Simultaneous Nearest Neighbor Search.
Piotr Indyk,Robert Kleinberg,Sepideh Mahabadi,Yang Yuan
DOI: https://doi.org/10.4230/lipics.socg.2016.44
2016-01-01
Abstract:Motivated by applications in computer vision and databases, we introduce and study the Simultaneous Nearest Neighbor Search (SNN) problem. Given a set of data points, the goal of SNN is to design a data structure that, given a collection of queries, finds a collection of close points that are compatible with each other.

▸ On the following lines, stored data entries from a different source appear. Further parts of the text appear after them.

(** A cycle that completes has sampled the parameters of its family,
    has called the applier once, on the base table, with the shift
    descriptions built from these parameters and with
    [recompute_globals=True], and has annotated the returned table with
    these same parameters and its index. *)
Lemma cycle_trace (fam : Family) (base : Table) (i : Z) (w w' : World Rng App)
    (t : Table) :
  cycle' fam base i w = (OK t, w') ->
  exists (shifted : Table) (jes px py : float) (s s' : App),
    syst_apply base (object_shifts_of fam jes) (met_shift_of fam px py) true s
      = (OK shifted, s') /\
    t = annotate_with shifted (recorded fam jes px py) i /\
    (fam <> MET_only -> exists wa wb, sample_jes' wa = (OK jes, wb)) /\
    (fam <> JES_only -> exists wa wb, sample_met' wa = (OK (px, py), wb)).
Proof.
  destruct fam; cbn [cycle].
  - unfold jes_only_cycle. intros H.
    apply bind_OK_inv in H as (jes & w1 & Hjes & H).
    apply bind_OK_inv in H as (shifted & w2 & Happ & H).
    apply bind_OK_inv in H as (t' & w3 & Hadd & H).
    apply ret_inv in H as [-> _].
    apply lift_OK_inv in Hadd as [Hadd _].
    apply apply_OK_inv' in Happ as [s' Happ].
    apply ArrowFacts.add_syst_columns_inv in Hadd.
    exists shifted, jes, 0%float, 0%float, (applier w1), s'.
    split; [done|]. split; [done|]. split; [by eauto|done].
  - unfold met_only_cycle. intros H.
    apply bind_OK_inv in H as ([px py] & w1 & Hmet & H).
    apply bind_OK_inv in H as (shifted & w2 & Happ & H).
    apply bind_OK_inv in H as (t' & w3 & Hadd & H).
    apply ret_inv in H as [-> _].
    apply lift_OK_inv in Hadd as [Hadd _].
    apply apply_OK_inv' in Happ as [s' Happ].
    apply ArrowFacts.add_syst_columns_inv in Hadd.
    exists shifted, 0%float, px, py, (applier w1), s'.
    split; [done|]. split; [done|]. split; [done|by eauto].
  - unfold jes_met_cycle. intros H.
    apply bind_OK_inv in H as (jes & w1 & Hjes & H).
    apply bind_OK_inv in H as ([px py] & w1' & Hmet & H).
    apply bind_OK_inv in H as (shifted & w2 & Happ & H).
    apply bind_OK_inv in H as (t' & w3 & Hadd & H).
    apply ret_inv in H as [-> _].
    apply lift_OK_inv in Hadd as [Hadd _].
    apply apply_OK_inv' in Happ as [s' Happ].
    apply ArrowFacts.add_syst_columns_inv in Hadd.
    exists shifted, jes, px, py, (applier w1'), s'.
    split; [done|]. split; [done|]. split; by eauto.
Qed.
(** [params[name]]; [None] is [undefined]. *)
Definition getProperty (params : ICommandExecutionParams) (name : string) : option Scalar :=
  option_map snd (find (fun entry => (fst entry =? name)%string) params).

(** [Object.entries(params)] *)
Definition Object_entries (params : ICommandExecutionParams) : list (string * Scalar) :=
  params.

(** [typeof value] *)
Definition typeof (value : Scalar) : string :=
  match value with
  | VString _ => "string"
  | VNumber _ => "number"
  | VBoolean _ => "boolean"
  end.

(** [value === text] against a string literal. *)
Definition strictEqualsString (value : Scalar) (text : string) : bool :=
  match value with
  | VString s => (s =? text)%string
  | _ => false
  end.

(** [String(value)] *)
Definition String_ (value : Scalar) : string :=
  match value with
  | VString s => s
  | VNumber n => NumberToString n
  | VBoolean true => "true"
  | VBoolean false => "false"
  end.

(** [Number(value)] *)
Definition Number_ (value : Scalar) : number :=
  match value with
  | VString s => StringToNumber s
  | VNumber n => n
  | VBoolean true => ofZ 1
  | VBoolean false => ofZ 0
  end.

(** Truthiness of a string: [if (typeError)] and [result.stdout || '']. *)
Definition truthy (s : string) : bool := negb (s =? "")%string.

(** The two message templates. *)
Definition missingMessage (name : string) : string :=
  "Required argument '" ++ name ++ "' is missing".

Definition typeNameOf (t : ArgumentType) : string :=
  match t with
  | TString => "string"
  | TNumber => "number"
  | TBoolean => "boolean"
  end.

Definition typeMessage (name : string) (t : ArgumentType) : string :=
  "Argument '" ++ name ++ "' must be a " ++ typeNameOf t.

(** [_validateArgumentType], lines 192-221; [None] is [undefined]. *)
Definition _validateArgumentType (argDef : ICommandArgument) (value : Scalar)
  : option string :=
  match arg_type argDef with
  | TString =>
      if negb (typeof value =? "string")%string
      then Some ("Argument '" ++ arg_name argDef ++ "' must be a string")
      else None
  | TNumber =>
      if negb (typeof value =? "number")%string && isNaN (Number_ value)
      then Some ("Argument '" ++ arg_name argDef ++ "' must be a number")
      else None
  | TBoolean =>
      if negb (typeof value =? "boolean")%string
         && negb (strictEqualsString value "true")
         && negb (strictEqualsString value "false")
      then Some ("Argument '" ++ arg_name argDef ++ "' must be a boolean")
      else None
  end.

(** [validateParameters], lines 117-154: two loops pushing onto [errors]. *)
Definition validateParameters (command : ICommandLineEntry)
  (params : ICommandExecutionParams) : list string :=
  let errors : list string := [] in
  (* Check required arguments *)
  let errors :=
    fold_left
      (fun errors arg =>
         if arg_required arg && negb (hasProperty params (arg_name arg))
         then push errors ("Required argument '" ++ arg_name arg ++ "' is missing")
         else errors)
      (cmd_arguments command) errors in
  (* Check argument types *)
  let errors :=
    fold_left
      (fun errors entry =>
         let '(paramName, paramValue) := entry in
         match find (fun a => (arg_name a =? paramName)%string) (cmd_arguments command) with
         | Some argDef =>
             match _validateArgumentType argDef paramValue with
             | Some typeError =>
                 if truthy typeError then push errors typeError else errors
             | None => errors
             end
         | None => errors
         end)
      (Object_entries params) errors in
  errors.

Formally, we are given k query points Q=q_1,⋯,q_k, and a compatibility graph G with vertices in Q, and the goal is to return data points p_1,⋯,p_k that minimize (i) the weighted sum of the distances from q_i to p_i and (ii) the weighted sum, over all edges (i,j) in the compatibility graph G, of the distances between p_i and p_j. The problem has several applications, where one wants to return a set of consistent answers to multiple related queries. This generalizes well-studied computational problems, including NN, Aggregate NN and the 0-extension problem. In this paper we propose and analyze the following general two-step method for designing efficient data structures for SNN. In the first step, for each query point q_i we find its (approximate) nearest neighbor point p̂_i; this can be done efficiently using existing approximate nearest neighbor structures. In the second step, we solve an off-line optimization problem over sets q_1,⋯,q_k and p̂_1,⋯,p̂_k; this can be done efficiently given that k is much smaller than n. Even though p̂_1,⋯,p̂_k might not constitute the optimal answers to queries q_1,⋯,q_k, we show that, for the unweighted case, the resulting algorithm is O(log k/loglog k)-approximation. Also, we show that the approximation factor can be in fact reduced to a constant for compatibility graphs frequently occurring in practice. Finally, we show that the "empirical approximation factor" provided by the above approach is very close to 1.